Rudi Mahall (born December 23, 1966) is a contemporary jazz bass clarinetist.

While studying classical clarinet, Mahall shifted towards contemporary music, improvisation and jazz.
He is, or was a member of following bands:
Avantgardeband Die Hartmann 8, Der Rote Bereich (initially comprehending Frank Möbus, Marty Cook, Jim Black und Henning Sievert), the Trio Tiefe töne für Augen und Ohren (with Sievert and Bill Elgart), Carlos Bicas Azul and Die Enttäuschung (amongst others with Axel Dörner, Jan Roder). He carried out several projects and published CDs with Aki Takase, about the work  of Eric Dolphy and others.

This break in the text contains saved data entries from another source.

(** Reading the next level on a plain path, with a new table if there is none. *)
Lemma next_entry_ok held R a s T r h p virt :
  tables_ok M held R a s -> R !! T = Some r -> (0 < lvl r < 3)%nat -> on_path h p r -> plain p -> virt < 2 ^ 48 ->
  exists held' R' s' o, next_entry T (idx (lvl r) p) virt s = Ok (o, s') /\ tables_ok M held' R' a s' /\ extends R s R' s' /\
    (forall T' r' j, R !! T' = Some r' -> lvl r' = 3%nat -> 0 <= j < 512 -> word_at s' T' j = word_at s T' j) /\
    match o with
    | inl err => err = NoMemory /\ no_frames s' = true
    | inr e => word_at s' T (idx (lvl r) p) = e /\ bit_set e 0 = true /\ R' !! table_of e = Some (below r (idx (lvl r) p))
    end.
Proof.
  intros I Hr Hl Hp Hpl Hv. unfold next_entry, mbind, st_bind. rewrite readTable_ok by (done || by eapply role_frame).
  destruct (entry_step _ _ _ _ _ _ _ _ I Hr Hp Hpl ltac:(lia)) as [He Hb]. cbn zeta in He, Hb.
  assert (link_value (lvl r) (idx (lvl r) p) = link) as Elink
    by (unfold link_value; by replace (lvl r =? 3)%nat with false by (symmetry; apply Nat.eqb_neq; lia)).
  destruct (bit_set (word_at s T (idx (lvl r) p)) 0) eqn:E; cbn [negb].
  - destruct He as [He|(U & He & HU & HF)]; [by rewrite He in E|]. rewrite Elink in He.
    rewrite He, link_small by done. exists held, R, s, (inr (link U)). rewrite <- He. split_and!; done.
  - destruct (new_table_ok held R a s T r (idx (lvl r) p) virt I Hr) as (held' & R' & s' & o & -> & I' & Hx & Hw & Ho); try done.
    + lia.
    + by eapply plain_giants.
    + apply (plain_giants h p); [done|]. apply on_path_below; [apply Hpl|done|lia].
    + assert (forall T' r' j, R !! T' = Some r' -> lvl r' = 3%nat -> 0 <= j < 512 -> word_at s' T' j = word_at s T' j) as Hroots.
      { intros T' r' j H' Hl' Hj. apply (Hw T' r'); [done|done|]. left. intros ->. rewrite Hr in H'. injection H' as ->. lia. }
      exists held', R', s'. destruct o as [e|].
      * exists (inr e). destruct Ho as (U & -> & HU & Hwe & _). pose proof (role_frame _ _ _ _ _ _ I' HU) as HF. split; [done|].
        split; [done|]. split; [done|]. split; [done|].
        split; [done|]. rewrite <- Elink. rewrite link_present, link_table by done. done.
      * exists (inl NoMemory). destruct Ho as [Ho _]. split_and!; done.
Qed.

(** Entering a new, empty table of the shared half into the roots of the
    children. *)
Lemma broadcast_ok held R a i U cs : forall s,
  tables_ok M held R a s -> NoDup cs -> 256 < i < 512 -> R !! U = Some (Role 2 None i) ->
  (forall j, 0 <= j < 512 -> word_at s U j = 0) ->
  (forall c, c ∈ cs -> exists x, handlers s !! c = Some x /\ word_at s (pml4Phys x) i = 0) ->
  exists s', broadcast cs i (link U) s = Ok ((), s') /\ tables_ok M held R a s' /\ handlers s' = handlers s /\
    gPhysApertureAvailable s' = gPhysApertureAvailable s /\ frames s' = frames s /\
    (forall c x, c ∈ cs -> handlers s !! c = Some x -> word_at s' (pml4Phys x) i = link U) /\
    (forall T r j, R !! T = Some r -> 0 <= j < 512 ->
       j <> i \/ (forall c x, c ∈ cs -> handlers s !! c = Some x -> pml4Phys x <> T) -> word_at s' T j = word_at s T j).
Proof.
  induction cs as [|c cs IH]; intros s I Hnd Hi HU Hempty Hcs.
  { exists s. split_and!; try done; [intros ? ? H; by apply elem_of_nil in H]. }
  apply NoDup_cons in Hnd as [Hc Hnd]. destruct (Hcs c ltac:(by left)) as (x & Hx & Hz). cbn [broadcast].
  pose proof (ti_root _ _ _ _ _ I c x Hx) as Hroot. pose proof (role_frame _ _ _ _ _ _ I Hroot) as HF.
  unfold mbind, st_bind, the_handler, mbind, res_bind. rewrite Hx. cbn [res_of].
  replace (pml4Phys x =? 0) with false by (destruct HF; blia). cbn [negb]. rewrite writeTable_ok by (done || lia).
  set (s1 := set_words _ s).
  assert (tables_ok M held R a s1) as I1.
  { pose proof (tables_link held R a s (pml4Phys x) _ i U I Hroot ltac:(done) ltac:(done) ltac:(lia) Hz) as H. unfold link_value in H.
    cbn [lvl Nat.eqb] in H. replace (i =? 256) with false in H by blia. cbn [andb] in H. apply H; [|done].
    unfold below. cbn [lvl space pre Nat.eqb andb pred]. replace (256 <=? i) with true by blia. by rewrite Z.mul_0_l, Z.add_0_l. }
  assert (forall T r j, R !! T = Some r -> 0 <= j < 512 ->
    word_at s1 T j = if decide (pml4Phys x = T /\ i = j) then link U else word_at s T j) as Hw1.
  { intros T r j HT Hj. apply word_write; [done|exact (role_frame _ _ _ _ _ _ I HT)|lia|done]. }
  assert (forall c' x', handlers s !! c' = Some x' -> pml4Phys x' = pml4Phys x -> c' = c) as Hinj.
  { intros c' x' Hx' E. pose proof (ti_root _ _ _ _ _ I c' x' Hx') as H'. rewrite E, Hroot in H'. by injection H'. }
  destruct (IH s1 I1 Hnd Hi HU) as (s' & -> & I' & Hh & Hg & Hf & Hin & Hout).
  - intros j Hj. rewrite (Hw1 U _ j HU Hj). rewrite decide_False; [by apply Hempty|].
    intros [E _]. rewrite E, HU in Hroot. by injection Hroot.
  - intros c' Hc'. destruct (Hcs c' ltac:(by right)) as (x' & Hx' & Hz'). exists x'. split; [done|].
    rewrite (Hw1 _ _ i (ti_root _ _ _ _ _ I c' x' Hx')) by lia. rewrite decide_False; [done|].
    intros [E _]. apply Hc. by rewrite <- (Hinj c' x' Hx' (eq_sym E)).
  - exists s'. split_and!; try done.
    + intros c' x' Hc' Hx'. apply elem_of_cons in Hc' as [->|Hc'].
      * assert (x' = x) as -> by congruence. rewrite (Hout _ _ i Hroot).
        -- rewrite (Hw1 _ _ i Hroot) by lia. by rewrite decide_True.
        -- lia.
        -- right. intros c' x' Hc' Hx2 E. apply Hc. by rewrite <- (Hinj c' x' Hx2 E).
      * by apply (Hin c').
    + intros T r j HT Hj Hor. rewrite (Hout T r j HT Hj).
      * rewrite (Hw1 T r j HT Hj). rewrite decide_False; [done|]. intros [E <-]. destruct Hor as [|Hor]; [done|].
        by apply (Hor c x); [left|..].
      * destruct Hor as [|Hor]; [by left|right]. intros c' x' Hc' Hx'. apply (Hor c' x'); [by right|done].
Qed.

(** ** The invariant of all handlers

    [k] is the kernel's handler.  The children share the upper half of its root,
    so their roots agree there; once there are children, changes are broadcast. *)
Record mmu_ok (k : Z) (x0 : Handler) (held : gset Z) (R : gmap Z role) (a : pagemap) (s : mmu) : Prop := {
  mi_tables : tables_ok M held R a s;
  mi_kernel : handlers s !! k = Some x0 /\ parent x0 = None /\ NoDup (children x0);
  mi_aperture : word_at s (pml4Phys x0) 256 <> 0;
  mi_255 : word_at s (pml4Phys x0) 255 = 0;
  mi_children : forall h x, handlers s !! h = Some x -> h <> k -> parent x = Some k /\ h ∈ children x0;
  mi_known : forall h, h ∈ children x0 -> h <> k /\ is_Some (handlers s !! h);
  mi_shared : forall h x i, handlers s !! h = Some x -> 256 <= i < 512 -> word_at s (pml4Phys x) i = word_at s (pml4Phys x0) i;
  mi_broadcast : gPhysApertureAvailable s = true \/ children x0 = [];
  mi_keys : forall h p, is_Some (a !! (Some h, p)) -> is_Some (handlers s !! h);
  mi_dealloc : forall h x, handlers s !! h = Some x -> physToDealloc x = []
}.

Mahall participated to Alexander von Schlippenbach's recording of the complete works of Thelonious Monk, published by a prestigious Swiss label, and he is a member of the Globe Unity Orchestra.  Moreover, he performed with Conny Bauer, Lee Konitz, Barry Guy, Karl Berger, Paul Lovens, Sven-Åke Johansson, Radu Malfatti, Ed Schuller, Ray Anderson, Kenny Wheeler, Hannes Bauer and many others.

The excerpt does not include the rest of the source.